───── SOURCE MATERIAL
Lemma answer_cases a r r' :
  answer validated album user a r = Some r' →
  ∃ k t t',
    run_tasks r !! k = Some t ∧ run_tasks r' = <[k := t']> (run_tasks r) ∧
    ((a = UploadDone k ∧
      ∃ index file dbImageId filePath,
        t = Uploading index file dbImageId filePath ∧
        (filePath ∉ bucket (run_world r)) ∧
        run_world r' = record (StorageUpload filePath)
                         (set_bucket (λ b, b ∪ {[filePath]}) (run_world r)) ∧
        (t' = Rejected TypeError
         ∨ ∃ data, t' = Creating data
                   ∧ i_url data = getPublicUrl "albums" filePath)) ∨
     (a = UploadFailed k ∧ weight t = 2%nat ∧ t' = Rejected StorageError
      ∧ run_world r' = run_world r) ∨
     (a = InsertDone k ∧
      ∃ data, t = Creating data ∧ t' = Fulfilled data ∧
              images (run_world r) !! i_id data = None ∧
              run_world r' = record (DbImageCreate (i_id data))
                               (set_images (insert (i_id data) data) (run_world r))) ∨
     (a = InsertFailed k ∧ weight t = 1%nat ∧ t' = Rejected PrismaError
      ∧ run_world r' = run_world r)).
Proof.
  destruct r as [w ts]. unfold answer. simpl.
  destruct a as [k|k|k|k]; destruct (ts !! k) as [t|] eqn:Hk; try done;
    destruct t as [index file dbImageId filePath|data|data|e]; try done.
  - case_bool_decide as Hin; [done|]. intros [= <-]. simpl.
    eexists k, _, _. split_and!; [done..|]. left. split; [done|].
    eexists _, _, _, _. split_and!; [done..|].
    unfold image_data. destruct (al_images validated !! index); eauto.
  - intros [= <-]. simpl. eexists k, _, _. split_and!; [done..|].
    right; left. done.
  - case_bool_decide as Hin; [done|]. intros [= <-]. simpl.
    eexists k, _, _. split_and!; [done..|]. right; right; left.
    split; [done|]. eexists. split_and!; try done.
    destruct (images w !! i_id data) eqn:Hl; [|done]. destruct Hin. eauto.
  - intros [= <-]. simpl. eexists k, _, _. split_and!; [done..|].
    right; right; right. done.
Qed.

Lemma backed_upload w key img :
  backed w img →
  backed (record (StorageUpload key) (set_bucket (λ b, b ∪ {[key]}) w)) img.
Proof.
  intros (k & Hb & He & Hu). exists k. simpl. split_and!; [| |done].
  - apply elem_of_union. by left.
  - apply elem_of_app. by left.
Qed.

Lemma backed_insert w i data img :
  backed w img →
  backed (record (DbImageCreate i) (set_images (insert i data) w)) img.
Proof.
  intros (k & Hb & He & Hu). exists k. simpl. split_and!; [done| |done].
  apply elem_of_app. by left.
Qed.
──────────
(DESCRIPTION OF THE TASK):
Exactly those lines that run from the start of the listing to the line containing "images (run_world r)" should be output, and no others.

(YOUR SOLUTION):
Lemma answer_cases a r r' :
  answer validated album user a r = Some r' →
  ∃ k t t',
    run_tasks r !! k = Some t ∧ run_tasks r' = <[k := t']> (run_tasks r) ∧
    ((a = UploadDone k ∧
      ∃ index file dbImageId filePath,
        t = Uploading index file dbImageId filePath ∧
        (filePath ∉ bucket (run_world r)) ∧
        run_world r' = record (StorageUpload filePath)
                         (set_bucket (λ b, b ∪ {[filePath]}) (run_world r)) ∧
        (t' = Rejected TypeError
         ∨ ∃ data, t' = Creating data
                   ∧ i_url data = getPublicUrl "albums" filePath)) ∨
     (a = UploadFailed k ∧ weight t = 2%nat ∧ t' = Rejected StorageError
      ∧ run_world r' = run_world r) ∨
     (a = InsertDone k ∧
      ∃ data, t = Creating data ∧ t' = Fulfilled data ∧
              images (run_world r) !! i_id data = None ∧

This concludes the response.